Where the listing below has a line with "(** [str] of an [int]. *)", write out exactly that line and every line after it, stopping after the line with "Definition dquote : ascii".

*****

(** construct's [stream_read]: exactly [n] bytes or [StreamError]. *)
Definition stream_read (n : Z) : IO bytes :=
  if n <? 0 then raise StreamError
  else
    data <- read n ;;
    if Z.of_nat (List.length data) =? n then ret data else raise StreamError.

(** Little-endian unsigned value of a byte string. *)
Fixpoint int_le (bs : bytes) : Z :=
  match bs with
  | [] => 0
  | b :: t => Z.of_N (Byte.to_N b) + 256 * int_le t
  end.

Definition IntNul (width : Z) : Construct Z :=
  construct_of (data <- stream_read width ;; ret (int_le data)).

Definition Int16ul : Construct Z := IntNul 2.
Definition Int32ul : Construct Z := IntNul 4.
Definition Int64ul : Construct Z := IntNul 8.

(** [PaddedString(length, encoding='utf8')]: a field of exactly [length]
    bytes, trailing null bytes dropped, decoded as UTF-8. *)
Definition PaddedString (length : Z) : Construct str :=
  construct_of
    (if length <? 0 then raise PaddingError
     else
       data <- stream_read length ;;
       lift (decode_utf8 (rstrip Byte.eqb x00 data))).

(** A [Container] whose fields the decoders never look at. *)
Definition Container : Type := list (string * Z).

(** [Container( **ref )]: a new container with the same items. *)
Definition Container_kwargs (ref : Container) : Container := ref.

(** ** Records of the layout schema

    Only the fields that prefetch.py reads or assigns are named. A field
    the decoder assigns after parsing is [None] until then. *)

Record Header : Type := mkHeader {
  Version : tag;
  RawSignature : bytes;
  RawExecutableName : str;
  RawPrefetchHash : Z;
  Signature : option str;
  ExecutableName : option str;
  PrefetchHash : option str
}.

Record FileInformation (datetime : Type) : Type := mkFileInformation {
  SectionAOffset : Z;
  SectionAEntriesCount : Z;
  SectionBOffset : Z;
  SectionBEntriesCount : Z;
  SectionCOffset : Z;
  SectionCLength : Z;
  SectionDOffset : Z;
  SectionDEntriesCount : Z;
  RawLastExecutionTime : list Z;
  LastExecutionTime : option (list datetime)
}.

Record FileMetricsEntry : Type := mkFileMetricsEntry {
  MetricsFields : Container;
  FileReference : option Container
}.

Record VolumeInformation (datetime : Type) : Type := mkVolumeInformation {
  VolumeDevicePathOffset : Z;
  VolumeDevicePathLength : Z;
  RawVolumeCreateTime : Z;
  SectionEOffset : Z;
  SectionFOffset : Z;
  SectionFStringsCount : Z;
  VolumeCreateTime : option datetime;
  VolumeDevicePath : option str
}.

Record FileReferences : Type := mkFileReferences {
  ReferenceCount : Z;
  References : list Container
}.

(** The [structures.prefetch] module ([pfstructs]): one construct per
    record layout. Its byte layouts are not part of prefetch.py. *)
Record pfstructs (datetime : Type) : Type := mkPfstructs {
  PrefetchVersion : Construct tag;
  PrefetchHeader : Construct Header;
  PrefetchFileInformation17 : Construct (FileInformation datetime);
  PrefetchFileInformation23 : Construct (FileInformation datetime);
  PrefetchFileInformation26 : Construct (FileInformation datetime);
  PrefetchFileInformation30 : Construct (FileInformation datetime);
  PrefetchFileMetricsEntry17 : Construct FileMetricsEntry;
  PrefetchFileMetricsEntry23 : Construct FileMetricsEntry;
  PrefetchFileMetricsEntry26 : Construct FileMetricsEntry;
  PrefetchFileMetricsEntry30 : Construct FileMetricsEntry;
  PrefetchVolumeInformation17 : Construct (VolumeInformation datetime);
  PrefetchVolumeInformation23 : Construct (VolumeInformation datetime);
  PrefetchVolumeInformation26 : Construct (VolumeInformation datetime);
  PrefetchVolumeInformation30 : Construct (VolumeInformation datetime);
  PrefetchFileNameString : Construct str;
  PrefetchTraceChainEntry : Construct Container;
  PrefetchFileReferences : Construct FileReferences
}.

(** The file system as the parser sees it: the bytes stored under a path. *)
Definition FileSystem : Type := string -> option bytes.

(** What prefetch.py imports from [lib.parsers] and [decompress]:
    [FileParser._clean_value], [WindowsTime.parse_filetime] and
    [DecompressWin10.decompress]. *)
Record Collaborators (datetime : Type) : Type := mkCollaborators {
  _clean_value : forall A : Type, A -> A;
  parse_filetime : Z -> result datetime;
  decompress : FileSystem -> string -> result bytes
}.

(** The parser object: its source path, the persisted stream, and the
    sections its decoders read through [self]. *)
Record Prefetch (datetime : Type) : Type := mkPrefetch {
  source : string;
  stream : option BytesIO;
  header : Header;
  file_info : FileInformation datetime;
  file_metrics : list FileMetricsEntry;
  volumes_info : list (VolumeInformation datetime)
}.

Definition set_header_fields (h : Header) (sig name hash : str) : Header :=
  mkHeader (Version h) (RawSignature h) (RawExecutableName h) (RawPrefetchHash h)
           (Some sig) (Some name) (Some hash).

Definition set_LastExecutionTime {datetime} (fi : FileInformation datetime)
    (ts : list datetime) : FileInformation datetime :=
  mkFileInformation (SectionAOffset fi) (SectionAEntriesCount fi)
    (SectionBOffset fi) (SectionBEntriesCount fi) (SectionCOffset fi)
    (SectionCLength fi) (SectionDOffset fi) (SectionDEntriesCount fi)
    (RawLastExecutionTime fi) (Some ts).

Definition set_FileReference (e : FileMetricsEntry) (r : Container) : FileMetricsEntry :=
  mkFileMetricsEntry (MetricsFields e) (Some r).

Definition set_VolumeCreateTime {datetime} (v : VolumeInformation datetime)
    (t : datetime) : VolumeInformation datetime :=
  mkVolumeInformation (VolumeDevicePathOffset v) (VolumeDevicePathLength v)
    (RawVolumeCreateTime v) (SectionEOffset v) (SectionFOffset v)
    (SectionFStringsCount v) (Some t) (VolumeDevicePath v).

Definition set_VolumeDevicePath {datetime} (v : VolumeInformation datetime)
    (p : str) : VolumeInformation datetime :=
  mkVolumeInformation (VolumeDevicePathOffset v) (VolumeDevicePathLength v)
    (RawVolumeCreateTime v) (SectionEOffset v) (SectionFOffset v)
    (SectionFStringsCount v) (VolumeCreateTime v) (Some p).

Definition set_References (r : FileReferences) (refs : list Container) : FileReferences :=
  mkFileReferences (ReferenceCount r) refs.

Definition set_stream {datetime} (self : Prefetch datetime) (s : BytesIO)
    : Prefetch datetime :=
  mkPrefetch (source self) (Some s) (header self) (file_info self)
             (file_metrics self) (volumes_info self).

*****

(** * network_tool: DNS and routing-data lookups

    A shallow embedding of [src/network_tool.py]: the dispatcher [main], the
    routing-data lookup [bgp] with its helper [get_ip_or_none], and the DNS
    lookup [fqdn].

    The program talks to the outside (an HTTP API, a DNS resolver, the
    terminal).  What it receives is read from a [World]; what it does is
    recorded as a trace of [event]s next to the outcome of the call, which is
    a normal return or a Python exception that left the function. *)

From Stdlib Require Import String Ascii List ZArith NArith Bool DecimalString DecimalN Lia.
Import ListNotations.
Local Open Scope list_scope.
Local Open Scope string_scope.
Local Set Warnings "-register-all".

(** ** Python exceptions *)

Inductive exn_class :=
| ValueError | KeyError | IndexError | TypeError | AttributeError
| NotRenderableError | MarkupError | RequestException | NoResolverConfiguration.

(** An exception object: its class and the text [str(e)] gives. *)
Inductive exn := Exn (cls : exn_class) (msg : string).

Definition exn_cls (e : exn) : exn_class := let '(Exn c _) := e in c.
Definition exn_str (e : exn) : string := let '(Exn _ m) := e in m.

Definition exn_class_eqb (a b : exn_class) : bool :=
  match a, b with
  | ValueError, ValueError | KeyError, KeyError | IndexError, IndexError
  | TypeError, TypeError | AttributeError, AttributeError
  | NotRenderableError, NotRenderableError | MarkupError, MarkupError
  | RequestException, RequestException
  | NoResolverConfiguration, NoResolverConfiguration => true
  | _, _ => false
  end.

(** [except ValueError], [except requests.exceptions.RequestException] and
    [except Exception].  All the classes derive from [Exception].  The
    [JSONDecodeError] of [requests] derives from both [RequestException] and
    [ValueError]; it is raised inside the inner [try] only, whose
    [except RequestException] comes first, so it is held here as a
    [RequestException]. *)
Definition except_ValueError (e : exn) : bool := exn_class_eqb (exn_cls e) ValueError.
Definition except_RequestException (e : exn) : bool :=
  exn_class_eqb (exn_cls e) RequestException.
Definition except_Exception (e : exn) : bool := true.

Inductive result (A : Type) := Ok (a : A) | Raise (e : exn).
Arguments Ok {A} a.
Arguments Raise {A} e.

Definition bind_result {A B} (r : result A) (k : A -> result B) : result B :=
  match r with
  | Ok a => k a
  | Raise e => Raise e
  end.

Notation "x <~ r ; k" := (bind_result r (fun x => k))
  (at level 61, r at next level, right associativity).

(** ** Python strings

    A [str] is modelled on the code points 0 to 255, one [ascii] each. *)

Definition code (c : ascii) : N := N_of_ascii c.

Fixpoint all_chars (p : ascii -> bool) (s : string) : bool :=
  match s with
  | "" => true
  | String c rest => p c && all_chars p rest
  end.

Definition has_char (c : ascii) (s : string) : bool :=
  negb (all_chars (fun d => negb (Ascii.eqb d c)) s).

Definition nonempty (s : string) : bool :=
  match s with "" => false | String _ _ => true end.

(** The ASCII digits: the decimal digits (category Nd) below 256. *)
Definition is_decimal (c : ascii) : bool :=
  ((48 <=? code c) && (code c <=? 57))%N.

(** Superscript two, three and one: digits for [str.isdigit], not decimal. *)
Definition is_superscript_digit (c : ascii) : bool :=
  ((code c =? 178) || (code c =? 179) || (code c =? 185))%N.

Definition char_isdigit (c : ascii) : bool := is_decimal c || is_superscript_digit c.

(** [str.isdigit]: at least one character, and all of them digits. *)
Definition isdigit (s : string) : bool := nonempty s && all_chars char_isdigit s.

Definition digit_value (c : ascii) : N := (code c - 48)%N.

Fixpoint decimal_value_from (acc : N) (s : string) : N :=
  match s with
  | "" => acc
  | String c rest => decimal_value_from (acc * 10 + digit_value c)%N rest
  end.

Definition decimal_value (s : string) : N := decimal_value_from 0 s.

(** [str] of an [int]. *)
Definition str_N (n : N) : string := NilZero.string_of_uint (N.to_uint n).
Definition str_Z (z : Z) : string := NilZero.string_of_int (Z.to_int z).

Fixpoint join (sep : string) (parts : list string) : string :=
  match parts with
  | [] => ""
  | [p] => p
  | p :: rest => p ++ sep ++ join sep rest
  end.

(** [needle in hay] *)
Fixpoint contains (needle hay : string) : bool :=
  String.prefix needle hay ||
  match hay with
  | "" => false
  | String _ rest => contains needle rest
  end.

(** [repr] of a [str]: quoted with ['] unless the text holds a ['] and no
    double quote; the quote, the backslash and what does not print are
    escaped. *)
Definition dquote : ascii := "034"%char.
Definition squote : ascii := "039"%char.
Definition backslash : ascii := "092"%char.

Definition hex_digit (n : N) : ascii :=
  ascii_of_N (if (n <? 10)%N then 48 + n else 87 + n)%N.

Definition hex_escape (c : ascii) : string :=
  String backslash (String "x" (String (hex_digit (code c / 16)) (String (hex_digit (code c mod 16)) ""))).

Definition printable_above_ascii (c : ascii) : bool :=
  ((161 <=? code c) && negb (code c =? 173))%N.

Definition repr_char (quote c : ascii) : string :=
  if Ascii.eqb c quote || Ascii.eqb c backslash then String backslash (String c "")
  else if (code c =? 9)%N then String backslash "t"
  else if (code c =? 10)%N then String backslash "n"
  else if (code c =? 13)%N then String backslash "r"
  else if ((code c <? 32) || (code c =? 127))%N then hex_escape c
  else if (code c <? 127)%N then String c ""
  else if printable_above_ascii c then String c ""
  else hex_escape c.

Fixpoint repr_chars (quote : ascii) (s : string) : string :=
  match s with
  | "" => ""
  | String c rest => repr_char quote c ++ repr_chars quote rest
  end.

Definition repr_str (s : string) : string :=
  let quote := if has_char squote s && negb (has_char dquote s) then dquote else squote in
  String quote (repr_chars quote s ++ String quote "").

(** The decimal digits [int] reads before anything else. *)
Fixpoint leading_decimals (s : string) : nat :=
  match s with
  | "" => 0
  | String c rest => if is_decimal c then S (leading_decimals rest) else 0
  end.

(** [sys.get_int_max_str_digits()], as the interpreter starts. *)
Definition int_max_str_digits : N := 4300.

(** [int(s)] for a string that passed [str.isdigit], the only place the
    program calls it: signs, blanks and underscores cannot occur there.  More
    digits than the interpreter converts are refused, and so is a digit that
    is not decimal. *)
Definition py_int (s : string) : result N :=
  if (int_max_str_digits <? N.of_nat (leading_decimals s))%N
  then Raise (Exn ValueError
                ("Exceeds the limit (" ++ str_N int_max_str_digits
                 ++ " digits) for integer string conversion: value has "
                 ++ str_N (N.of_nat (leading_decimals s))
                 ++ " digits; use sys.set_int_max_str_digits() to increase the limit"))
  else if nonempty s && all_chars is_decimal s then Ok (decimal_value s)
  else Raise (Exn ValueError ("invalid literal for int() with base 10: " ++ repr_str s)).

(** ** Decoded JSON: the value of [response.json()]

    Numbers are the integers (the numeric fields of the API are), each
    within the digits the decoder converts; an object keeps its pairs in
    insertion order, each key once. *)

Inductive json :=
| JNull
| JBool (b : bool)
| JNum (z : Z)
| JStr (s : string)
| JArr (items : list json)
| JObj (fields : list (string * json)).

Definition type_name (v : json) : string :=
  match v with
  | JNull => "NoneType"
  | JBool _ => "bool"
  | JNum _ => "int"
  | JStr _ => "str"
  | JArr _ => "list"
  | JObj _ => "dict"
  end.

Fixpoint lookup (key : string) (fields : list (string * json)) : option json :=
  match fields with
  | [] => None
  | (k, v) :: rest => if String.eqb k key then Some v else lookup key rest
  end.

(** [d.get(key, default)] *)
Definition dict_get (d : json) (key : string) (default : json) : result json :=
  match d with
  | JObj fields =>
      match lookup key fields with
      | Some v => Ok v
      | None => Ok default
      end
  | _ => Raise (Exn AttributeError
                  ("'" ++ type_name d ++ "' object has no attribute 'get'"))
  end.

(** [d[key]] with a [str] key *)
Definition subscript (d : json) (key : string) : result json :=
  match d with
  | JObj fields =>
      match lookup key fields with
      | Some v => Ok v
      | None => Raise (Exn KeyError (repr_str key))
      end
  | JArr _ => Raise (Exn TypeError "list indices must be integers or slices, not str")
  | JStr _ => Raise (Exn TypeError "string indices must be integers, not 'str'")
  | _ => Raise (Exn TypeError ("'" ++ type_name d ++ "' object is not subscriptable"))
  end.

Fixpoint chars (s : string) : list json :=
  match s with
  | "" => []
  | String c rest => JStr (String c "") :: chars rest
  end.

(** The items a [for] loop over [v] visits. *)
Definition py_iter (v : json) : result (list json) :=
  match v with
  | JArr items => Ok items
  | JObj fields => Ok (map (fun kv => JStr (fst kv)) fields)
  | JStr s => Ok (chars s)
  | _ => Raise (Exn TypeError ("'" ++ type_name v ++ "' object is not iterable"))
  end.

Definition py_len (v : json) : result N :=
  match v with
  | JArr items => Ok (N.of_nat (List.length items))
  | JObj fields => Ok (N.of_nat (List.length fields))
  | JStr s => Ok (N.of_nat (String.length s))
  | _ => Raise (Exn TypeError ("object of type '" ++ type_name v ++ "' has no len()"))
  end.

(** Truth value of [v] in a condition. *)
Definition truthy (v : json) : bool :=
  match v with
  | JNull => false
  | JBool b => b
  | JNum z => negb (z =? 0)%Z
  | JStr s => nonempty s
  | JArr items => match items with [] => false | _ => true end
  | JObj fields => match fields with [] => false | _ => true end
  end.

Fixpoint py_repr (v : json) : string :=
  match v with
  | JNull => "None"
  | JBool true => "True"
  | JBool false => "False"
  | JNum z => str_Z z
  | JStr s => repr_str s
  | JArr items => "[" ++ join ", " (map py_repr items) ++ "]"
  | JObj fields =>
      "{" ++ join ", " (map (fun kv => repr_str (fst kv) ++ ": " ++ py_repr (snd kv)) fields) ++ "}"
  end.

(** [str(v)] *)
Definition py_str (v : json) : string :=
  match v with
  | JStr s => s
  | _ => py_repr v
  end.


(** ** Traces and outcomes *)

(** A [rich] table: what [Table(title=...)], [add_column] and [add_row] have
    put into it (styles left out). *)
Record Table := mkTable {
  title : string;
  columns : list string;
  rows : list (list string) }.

*****

### YOUR RESPONSE
(** [str] of an [int]. *)
Definition str_N (n : N) : string := NilZero.string_of_uint (N.to_uint n).
Definition str_Z (z : Z) : string := NilZero.string_of_int (Z.to_int z).

Fixpoint join (sep : string) (parts : list string) : string :=
  match parts with
  | [] => ""
  | [p] => p
  | p :: rest => p ++ sep ++ join sep rest
  end.

(** [needle in hay] *)
Fixpoint contains (needle hay : string) : bool :=
  String.prefix needle hay ||
  match hay with
  | "" => false
  | String _ rest => contains needle rest
  end.

(** [repr] of a [str]: quoted with ['] unless the text holds a ['] and no
    double quote; the quote, the backslash and what does not print are
    escaped. *)
Definition dquote : ascii := "034"%char.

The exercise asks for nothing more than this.